-- What this task involves --
Among the entries below, one line contains "oRedis : option R;" and another contains "sCfg : Config;". Transcribe those two lines and every line between them, exactly.

-- Exercise input --

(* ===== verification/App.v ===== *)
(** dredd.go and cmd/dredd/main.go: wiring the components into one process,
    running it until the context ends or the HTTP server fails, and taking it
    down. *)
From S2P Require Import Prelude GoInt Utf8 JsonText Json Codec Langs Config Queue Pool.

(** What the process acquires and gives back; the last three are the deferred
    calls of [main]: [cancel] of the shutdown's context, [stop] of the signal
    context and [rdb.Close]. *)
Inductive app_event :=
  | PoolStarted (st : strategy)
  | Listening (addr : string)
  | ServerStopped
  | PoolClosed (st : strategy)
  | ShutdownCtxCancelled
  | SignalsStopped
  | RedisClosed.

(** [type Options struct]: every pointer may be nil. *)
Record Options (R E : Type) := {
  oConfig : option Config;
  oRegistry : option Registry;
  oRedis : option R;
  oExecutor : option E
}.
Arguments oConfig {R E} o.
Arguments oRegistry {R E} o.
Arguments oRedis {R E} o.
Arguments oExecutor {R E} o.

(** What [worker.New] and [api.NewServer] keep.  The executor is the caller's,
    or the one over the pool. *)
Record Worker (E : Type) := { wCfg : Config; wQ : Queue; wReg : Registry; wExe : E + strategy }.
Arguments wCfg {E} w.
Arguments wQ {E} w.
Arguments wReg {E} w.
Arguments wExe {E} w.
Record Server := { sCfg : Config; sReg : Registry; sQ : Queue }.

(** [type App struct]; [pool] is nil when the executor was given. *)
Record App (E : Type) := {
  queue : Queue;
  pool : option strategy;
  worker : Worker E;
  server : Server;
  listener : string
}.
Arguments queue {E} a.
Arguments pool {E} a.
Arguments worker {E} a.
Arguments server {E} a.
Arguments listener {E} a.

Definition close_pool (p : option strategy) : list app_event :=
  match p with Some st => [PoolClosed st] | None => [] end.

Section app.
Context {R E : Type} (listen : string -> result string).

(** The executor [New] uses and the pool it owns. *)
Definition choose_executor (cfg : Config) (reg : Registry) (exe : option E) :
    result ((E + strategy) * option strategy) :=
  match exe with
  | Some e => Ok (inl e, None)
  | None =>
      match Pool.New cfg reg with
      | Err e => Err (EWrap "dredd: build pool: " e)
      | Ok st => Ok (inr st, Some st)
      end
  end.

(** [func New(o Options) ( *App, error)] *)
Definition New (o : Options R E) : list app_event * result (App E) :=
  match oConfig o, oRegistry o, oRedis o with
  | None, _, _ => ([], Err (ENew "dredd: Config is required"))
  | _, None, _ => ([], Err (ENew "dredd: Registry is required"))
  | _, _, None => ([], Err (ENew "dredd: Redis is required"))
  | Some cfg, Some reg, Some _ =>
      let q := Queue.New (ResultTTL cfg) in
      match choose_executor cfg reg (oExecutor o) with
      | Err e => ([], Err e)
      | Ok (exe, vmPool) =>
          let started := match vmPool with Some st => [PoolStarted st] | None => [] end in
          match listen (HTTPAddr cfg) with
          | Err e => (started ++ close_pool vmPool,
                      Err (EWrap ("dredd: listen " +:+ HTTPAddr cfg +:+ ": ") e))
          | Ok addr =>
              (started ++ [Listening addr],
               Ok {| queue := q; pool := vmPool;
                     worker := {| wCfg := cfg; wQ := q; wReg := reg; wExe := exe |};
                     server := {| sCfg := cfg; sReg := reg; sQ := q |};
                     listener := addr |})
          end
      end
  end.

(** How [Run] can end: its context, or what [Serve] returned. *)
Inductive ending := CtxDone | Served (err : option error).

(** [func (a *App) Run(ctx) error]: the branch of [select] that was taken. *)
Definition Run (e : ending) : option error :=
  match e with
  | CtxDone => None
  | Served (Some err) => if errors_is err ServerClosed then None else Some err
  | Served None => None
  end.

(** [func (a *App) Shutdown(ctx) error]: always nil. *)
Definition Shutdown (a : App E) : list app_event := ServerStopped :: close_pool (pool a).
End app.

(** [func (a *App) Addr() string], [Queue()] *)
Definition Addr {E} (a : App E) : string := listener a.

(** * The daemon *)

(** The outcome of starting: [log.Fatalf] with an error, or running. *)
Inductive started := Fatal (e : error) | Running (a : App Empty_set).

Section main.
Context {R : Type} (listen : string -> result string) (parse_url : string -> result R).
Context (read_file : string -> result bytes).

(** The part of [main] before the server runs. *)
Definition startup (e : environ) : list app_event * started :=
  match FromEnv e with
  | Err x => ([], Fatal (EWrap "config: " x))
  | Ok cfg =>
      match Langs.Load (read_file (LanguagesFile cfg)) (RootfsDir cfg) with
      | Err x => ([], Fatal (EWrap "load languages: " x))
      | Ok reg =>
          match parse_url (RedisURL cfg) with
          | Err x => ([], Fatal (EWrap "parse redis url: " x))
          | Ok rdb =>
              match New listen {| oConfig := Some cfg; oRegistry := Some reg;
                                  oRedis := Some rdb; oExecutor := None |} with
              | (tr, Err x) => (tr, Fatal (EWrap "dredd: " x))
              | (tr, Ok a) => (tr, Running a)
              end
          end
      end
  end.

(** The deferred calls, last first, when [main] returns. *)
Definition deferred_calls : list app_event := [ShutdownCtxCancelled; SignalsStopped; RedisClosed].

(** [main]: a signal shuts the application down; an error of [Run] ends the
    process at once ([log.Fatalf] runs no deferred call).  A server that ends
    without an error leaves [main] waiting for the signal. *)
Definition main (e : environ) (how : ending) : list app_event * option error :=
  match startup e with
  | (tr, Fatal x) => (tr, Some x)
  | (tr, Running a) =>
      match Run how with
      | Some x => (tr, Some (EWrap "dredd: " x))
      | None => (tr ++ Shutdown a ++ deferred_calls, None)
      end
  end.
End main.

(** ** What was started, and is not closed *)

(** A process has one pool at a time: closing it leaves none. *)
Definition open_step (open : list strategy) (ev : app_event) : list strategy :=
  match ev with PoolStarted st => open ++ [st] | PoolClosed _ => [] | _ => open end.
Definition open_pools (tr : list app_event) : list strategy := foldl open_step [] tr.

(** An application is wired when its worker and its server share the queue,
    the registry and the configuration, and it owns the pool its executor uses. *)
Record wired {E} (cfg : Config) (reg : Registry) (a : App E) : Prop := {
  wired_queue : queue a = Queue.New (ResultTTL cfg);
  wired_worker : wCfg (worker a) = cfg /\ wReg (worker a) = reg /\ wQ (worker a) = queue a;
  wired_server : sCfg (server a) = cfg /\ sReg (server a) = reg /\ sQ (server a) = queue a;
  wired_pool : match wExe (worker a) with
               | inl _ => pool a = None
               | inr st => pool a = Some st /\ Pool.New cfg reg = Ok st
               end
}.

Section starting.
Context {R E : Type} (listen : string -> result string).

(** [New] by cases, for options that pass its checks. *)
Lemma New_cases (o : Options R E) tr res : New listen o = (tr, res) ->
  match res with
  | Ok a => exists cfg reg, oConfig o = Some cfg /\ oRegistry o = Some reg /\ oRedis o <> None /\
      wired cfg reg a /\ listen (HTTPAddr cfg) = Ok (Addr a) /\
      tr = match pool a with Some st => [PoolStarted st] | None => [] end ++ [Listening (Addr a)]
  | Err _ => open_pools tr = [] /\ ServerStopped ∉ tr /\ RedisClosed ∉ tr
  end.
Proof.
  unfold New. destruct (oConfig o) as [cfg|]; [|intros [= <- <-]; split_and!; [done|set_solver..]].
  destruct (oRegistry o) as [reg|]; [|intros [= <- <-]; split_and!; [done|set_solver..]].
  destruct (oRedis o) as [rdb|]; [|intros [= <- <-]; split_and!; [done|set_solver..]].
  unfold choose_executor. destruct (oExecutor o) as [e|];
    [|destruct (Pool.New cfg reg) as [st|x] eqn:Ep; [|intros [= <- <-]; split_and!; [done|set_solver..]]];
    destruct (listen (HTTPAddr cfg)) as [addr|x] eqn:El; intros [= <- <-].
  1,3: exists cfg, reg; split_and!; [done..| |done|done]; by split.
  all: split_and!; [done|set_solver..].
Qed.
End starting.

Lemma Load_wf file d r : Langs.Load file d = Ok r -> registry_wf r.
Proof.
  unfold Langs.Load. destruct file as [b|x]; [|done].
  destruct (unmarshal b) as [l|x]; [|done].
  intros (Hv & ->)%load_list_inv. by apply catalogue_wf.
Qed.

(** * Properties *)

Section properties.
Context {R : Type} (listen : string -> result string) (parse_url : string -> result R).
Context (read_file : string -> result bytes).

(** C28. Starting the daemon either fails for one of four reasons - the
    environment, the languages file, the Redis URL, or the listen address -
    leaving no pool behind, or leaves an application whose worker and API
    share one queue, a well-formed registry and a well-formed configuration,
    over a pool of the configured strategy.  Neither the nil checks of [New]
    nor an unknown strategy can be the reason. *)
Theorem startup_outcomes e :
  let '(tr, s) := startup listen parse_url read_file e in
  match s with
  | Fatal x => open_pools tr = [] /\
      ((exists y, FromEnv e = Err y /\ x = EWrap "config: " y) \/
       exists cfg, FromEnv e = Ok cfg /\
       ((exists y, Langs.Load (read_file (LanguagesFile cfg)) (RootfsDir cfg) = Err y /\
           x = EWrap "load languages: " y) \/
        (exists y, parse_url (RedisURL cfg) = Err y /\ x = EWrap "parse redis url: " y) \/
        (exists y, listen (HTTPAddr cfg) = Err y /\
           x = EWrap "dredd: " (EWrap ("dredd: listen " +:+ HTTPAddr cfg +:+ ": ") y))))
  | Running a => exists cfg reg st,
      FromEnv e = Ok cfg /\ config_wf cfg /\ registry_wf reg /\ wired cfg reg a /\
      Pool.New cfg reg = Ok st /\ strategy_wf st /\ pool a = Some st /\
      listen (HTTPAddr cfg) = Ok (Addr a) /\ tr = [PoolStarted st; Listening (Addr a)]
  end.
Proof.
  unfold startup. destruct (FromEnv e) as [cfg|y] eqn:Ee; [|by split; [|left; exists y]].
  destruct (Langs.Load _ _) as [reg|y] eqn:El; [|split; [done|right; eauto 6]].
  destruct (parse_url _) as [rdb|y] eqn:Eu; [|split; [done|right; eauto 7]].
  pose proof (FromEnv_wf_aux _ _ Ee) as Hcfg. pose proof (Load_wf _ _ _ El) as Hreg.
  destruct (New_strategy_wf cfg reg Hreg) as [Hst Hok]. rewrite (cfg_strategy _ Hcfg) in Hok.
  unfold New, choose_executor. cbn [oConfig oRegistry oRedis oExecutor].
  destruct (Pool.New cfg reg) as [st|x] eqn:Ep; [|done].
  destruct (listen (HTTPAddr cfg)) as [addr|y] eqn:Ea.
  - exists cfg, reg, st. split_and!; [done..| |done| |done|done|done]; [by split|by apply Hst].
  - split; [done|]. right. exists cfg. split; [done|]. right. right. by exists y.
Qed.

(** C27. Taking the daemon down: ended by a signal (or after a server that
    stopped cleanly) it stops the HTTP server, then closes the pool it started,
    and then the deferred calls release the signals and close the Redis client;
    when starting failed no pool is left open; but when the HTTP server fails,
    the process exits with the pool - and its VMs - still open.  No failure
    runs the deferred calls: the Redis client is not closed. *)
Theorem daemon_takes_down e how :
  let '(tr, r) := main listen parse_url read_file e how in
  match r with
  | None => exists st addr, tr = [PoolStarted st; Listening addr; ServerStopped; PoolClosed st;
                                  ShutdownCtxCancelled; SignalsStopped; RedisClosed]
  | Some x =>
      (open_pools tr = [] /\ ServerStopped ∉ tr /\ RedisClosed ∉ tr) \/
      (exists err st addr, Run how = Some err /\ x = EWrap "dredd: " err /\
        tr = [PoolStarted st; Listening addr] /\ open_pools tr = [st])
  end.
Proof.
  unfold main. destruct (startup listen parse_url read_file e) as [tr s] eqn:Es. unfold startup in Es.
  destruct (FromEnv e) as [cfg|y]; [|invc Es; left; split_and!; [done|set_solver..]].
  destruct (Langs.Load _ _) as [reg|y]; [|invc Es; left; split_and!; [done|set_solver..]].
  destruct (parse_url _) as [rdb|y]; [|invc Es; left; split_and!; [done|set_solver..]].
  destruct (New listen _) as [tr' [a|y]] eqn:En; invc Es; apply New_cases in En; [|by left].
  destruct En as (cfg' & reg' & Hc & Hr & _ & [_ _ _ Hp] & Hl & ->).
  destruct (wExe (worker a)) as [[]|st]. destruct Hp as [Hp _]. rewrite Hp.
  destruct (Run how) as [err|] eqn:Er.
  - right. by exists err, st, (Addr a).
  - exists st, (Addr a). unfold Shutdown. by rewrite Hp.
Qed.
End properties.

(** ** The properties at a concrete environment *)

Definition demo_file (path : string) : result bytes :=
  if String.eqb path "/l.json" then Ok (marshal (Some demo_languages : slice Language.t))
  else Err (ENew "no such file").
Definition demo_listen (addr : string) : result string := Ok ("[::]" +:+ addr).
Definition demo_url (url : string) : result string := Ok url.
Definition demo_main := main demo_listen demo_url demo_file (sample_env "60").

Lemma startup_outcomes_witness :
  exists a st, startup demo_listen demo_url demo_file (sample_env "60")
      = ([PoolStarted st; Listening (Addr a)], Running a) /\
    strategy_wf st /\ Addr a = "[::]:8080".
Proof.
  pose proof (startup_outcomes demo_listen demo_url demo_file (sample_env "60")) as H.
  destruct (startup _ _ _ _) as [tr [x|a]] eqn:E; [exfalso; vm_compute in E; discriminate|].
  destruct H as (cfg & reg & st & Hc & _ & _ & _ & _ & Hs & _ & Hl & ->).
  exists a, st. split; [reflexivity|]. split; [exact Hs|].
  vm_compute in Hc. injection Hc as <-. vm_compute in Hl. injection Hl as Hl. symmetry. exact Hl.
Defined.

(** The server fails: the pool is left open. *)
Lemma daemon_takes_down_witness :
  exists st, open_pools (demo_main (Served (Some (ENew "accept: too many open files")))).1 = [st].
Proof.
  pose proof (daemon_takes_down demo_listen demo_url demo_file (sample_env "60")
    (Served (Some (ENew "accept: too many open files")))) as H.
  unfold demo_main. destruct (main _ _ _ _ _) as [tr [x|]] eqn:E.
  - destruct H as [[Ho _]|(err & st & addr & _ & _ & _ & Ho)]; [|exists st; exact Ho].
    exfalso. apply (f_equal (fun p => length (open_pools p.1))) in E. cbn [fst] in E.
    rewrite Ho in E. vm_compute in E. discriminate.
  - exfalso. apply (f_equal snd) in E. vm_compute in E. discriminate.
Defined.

--

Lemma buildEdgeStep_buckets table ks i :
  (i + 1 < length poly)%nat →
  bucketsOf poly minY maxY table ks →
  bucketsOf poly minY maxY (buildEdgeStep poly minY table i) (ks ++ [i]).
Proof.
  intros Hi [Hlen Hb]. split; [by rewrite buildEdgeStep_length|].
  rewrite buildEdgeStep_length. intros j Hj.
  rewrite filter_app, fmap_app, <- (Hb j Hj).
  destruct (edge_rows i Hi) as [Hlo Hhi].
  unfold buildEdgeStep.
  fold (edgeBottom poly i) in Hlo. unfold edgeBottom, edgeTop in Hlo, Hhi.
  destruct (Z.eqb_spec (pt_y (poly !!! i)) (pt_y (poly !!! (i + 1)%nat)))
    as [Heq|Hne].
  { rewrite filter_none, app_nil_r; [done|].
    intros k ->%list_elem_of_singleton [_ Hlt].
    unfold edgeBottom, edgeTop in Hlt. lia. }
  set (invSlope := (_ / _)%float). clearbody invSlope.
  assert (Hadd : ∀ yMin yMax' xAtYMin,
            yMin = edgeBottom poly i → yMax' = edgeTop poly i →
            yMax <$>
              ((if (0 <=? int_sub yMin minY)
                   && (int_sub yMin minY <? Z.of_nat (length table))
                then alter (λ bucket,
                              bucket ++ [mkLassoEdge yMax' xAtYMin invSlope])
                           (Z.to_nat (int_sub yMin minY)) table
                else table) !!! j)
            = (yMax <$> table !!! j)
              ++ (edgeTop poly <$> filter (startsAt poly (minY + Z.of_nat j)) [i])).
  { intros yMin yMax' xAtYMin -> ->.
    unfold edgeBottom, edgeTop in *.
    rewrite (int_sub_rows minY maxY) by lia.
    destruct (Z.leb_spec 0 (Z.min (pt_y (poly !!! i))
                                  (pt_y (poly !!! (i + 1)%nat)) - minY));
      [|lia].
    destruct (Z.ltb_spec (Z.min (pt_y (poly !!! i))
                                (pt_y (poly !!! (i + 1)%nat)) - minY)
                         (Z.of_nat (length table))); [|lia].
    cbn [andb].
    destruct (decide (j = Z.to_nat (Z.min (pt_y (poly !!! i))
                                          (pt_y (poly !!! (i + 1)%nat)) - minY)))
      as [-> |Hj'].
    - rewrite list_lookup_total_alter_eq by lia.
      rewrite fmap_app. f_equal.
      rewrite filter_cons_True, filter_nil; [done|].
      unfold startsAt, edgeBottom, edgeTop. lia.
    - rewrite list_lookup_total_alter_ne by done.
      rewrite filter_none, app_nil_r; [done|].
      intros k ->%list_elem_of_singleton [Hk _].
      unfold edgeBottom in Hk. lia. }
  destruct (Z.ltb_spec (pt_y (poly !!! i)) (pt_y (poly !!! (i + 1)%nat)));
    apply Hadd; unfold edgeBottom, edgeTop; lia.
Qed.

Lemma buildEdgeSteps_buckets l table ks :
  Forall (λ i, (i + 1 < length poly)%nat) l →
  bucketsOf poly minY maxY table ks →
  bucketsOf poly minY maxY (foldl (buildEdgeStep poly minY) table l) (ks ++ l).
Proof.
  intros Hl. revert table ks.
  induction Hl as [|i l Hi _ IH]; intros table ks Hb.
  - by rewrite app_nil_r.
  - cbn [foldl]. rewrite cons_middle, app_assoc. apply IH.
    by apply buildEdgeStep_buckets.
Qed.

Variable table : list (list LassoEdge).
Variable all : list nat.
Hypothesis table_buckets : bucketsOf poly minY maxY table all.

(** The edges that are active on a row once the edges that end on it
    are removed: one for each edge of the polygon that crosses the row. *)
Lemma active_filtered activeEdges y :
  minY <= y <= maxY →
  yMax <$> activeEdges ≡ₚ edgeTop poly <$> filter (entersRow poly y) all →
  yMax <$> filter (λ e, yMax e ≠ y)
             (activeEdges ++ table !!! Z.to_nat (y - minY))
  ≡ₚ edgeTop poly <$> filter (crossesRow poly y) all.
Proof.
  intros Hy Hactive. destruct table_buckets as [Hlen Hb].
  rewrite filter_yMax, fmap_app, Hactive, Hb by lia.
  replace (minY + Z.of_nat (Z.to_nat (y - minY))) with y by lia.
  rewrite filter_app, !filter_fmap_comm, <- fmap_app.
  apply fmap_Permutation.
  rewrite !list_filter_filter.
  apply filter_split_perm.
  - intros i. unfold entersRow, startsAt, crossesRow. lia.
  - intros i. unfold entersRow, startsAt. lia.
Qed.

-- Solution to this exercise --
  oRedis : option R;
  oExecutor : option E
}.
Arguments oConfig {R E} o.
Arguments oRegistry {R E} o.
Arguments oRedis {R E} o.
Arguments oExecutor {R E} o.

(** What [worker.New] and [api.NewServer] keep.  The executor is the caller's,
    or the one over the pool. *)
Record Worker (E : Type) := { wCfg : Config; wQ : Queue; wReg : Registry; wExe : E + strategy }.
Arguments wCfg {E} w.
Arguments wQ {E} w.
Arguments wReg {E} w.
Arguments wExe {E} w.
Record Server := { sCfg : Config; sReg : Registry; sQ : Queue }.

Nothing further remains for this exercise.